UK police defend use of facial recognition to identify criminals at music festival

A UK police force has defended the use of facial recognition technology to identify some 90,000 attendees at a music festival held at Donington Park over the weekend and cross-checking them against a database of wanted criminals across Europe, according to a report by the BBC.

The news comes a week after Leicestershire Police revealed it would use portable facial recognition technology for the first time at Download music festival in an effort to identify and catch thieves and drug dealers who target music festivals across Europe.

Leicestershire Police said it has since erased the information it gathered from festival-goers.

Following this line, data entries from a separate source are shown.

Lemma of_int_inj a b : PyStr.of_int a = PyStr.of_int b → a = b.
Proof.
  unfold PyStr.of_int. intros Heq. apply DecimalZ.to_int_inj.
  apply (f_equal NilZero.int_of_string) in Heq.
  destruct (to_int_proper a), (to_int_proper b).
  rewrite !NilZero.isi in Heq by done. by injection Heq.
Qed.

(** X17: within one project the issue number decides both the dedup key
    and the artifact's name, and it does so without collisions: two
    issues with the same key, or two tasks of one project with the same
    artifact name, have the same number.  Issues with different numbers
    therefore never mask one another in the processed set nor overwrite
    one another's artifact. *)
Theorem issue_number_identifies pw :
  (∀ a b, issue_key pw a = issue_key pw b → i_id a = i_id b)
  ∧ (∀ s t, t_project_id s = t_project_id t →
            task_file_name s = task_file_name t → t_issue_id s = t_issue_id t).
Proof.
  split.
  - intros a b Heq. unfold issue_key in Heq.
    apply (inj (String.app (project_id pw))) in Heq.
    apply (inj (String.app ":")) in Heq. by apply of_int_inj.
  - intros s t Hpid Heq. unfold task_file_name in Heq. rewrite Hpid in Heq.
    apply (inj (String.app "task-")) in Heq.
    rewrite <- !str_app_assoc in Heq. apply str_app_inj_r in Heq.
    apply (inj (String.app _)) in Heq. by apply of_int_inj.
Qed.

Lemma issue_number_identifies_witness :
  i_id Sample.first_issue
  = i_id (Sample.issue 1 "2024-05-05T00:00:00Z" ["ready"] "another body").
Proof.
  destruct (issue_number_identifies Sample.github_watcher) as [Hkey _].
  by apply Hkey.
Defined.

(** * The dedup file across a restart *)

(** X18: what [load_processed_issues] finds after a save.  When the data
    directory can be made and the file read, it returns the in-memory set
    that was saved if the write of the dedup file was accepted, and
    otherwise, the failed write having been swallowed, the set the file
    held before, which is empty when there was no file. *)
Theorem load_after_save env read_json w :
  let data_dir := path_join (config_dir env) "data" in
  fs_mkdir env (tick w) data_dir = None →
  let saved := save_processed_issues env w in
  fs_mkdir env (tick saved.2) data_dir = None →
  read_json (S (tick saved.2)) (processed_file env) = None →
  (load_processed_issues env read_json saved.2).1
  = Ok (match fs_write_text env (S (tick w)) (processed_file env) with
        | None => processed_issues w
        | Some _ => from_option set_of_content ∅ (files w !! processed_file env)
        end).
Proof.
  intros data_dir Hmk saved. subst saved.
  cbv [save_processed_issues mkdir write_text try_except mbind M_bind bind ask emit raise ret
       logger store_file any_exception get_processed]. fold data_dir.
  rewrite Hmk. cbn [tick].
  destruct (fs_write_text env (S (tick w)) (processed_file env)) as [e|];
    cbn [tick snd fst processed_issues files trace]; intros Hmk2 Hread;
    cbv [load_processed_issues mkdir try_except mbind M_bind bind ask emit raise ret
         logger any_exception get_files]; fold data_dir;
    cbn [tick snd fst processed_issues files trace]; rewrite Hmk2;
    cbn [tick snd fst processed_issues files trace].
  - destruct (files w !! processed_file env) as [content|]; [|done].
    cbn [tick]. by rewrite Hread.
  - rewrite lookup_insert_eq. cbn [tick]. by rewrite Hread.
Qed.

The trial marked the first time the facial recognition software had been used at an outdoor event in the UK.

“The software provided an efficient and effective way of picking known offenders out of a crowd – something that officers would previously have been done using paper briefings,” Chief superintendent Chris Haward said. “While it is too early to give definitive crime figures, early indications are that it has remained low.”

Police previously said that officers would “use their discretion appropriately” in the off chance that an individual might be wrongly identified.

The facial recognition trial drew a considerable backlash from campaign group Big Brother Watch, which called it “a great worry”.

“We’re very keen for bad people to be caught but we’re also keen for innocent people to go about their day-to-day business, have a good time at festivals they’ve paid good money for, and not feel as though they’re being surveyed by police,” Renate Samson of Big Brother Watch said.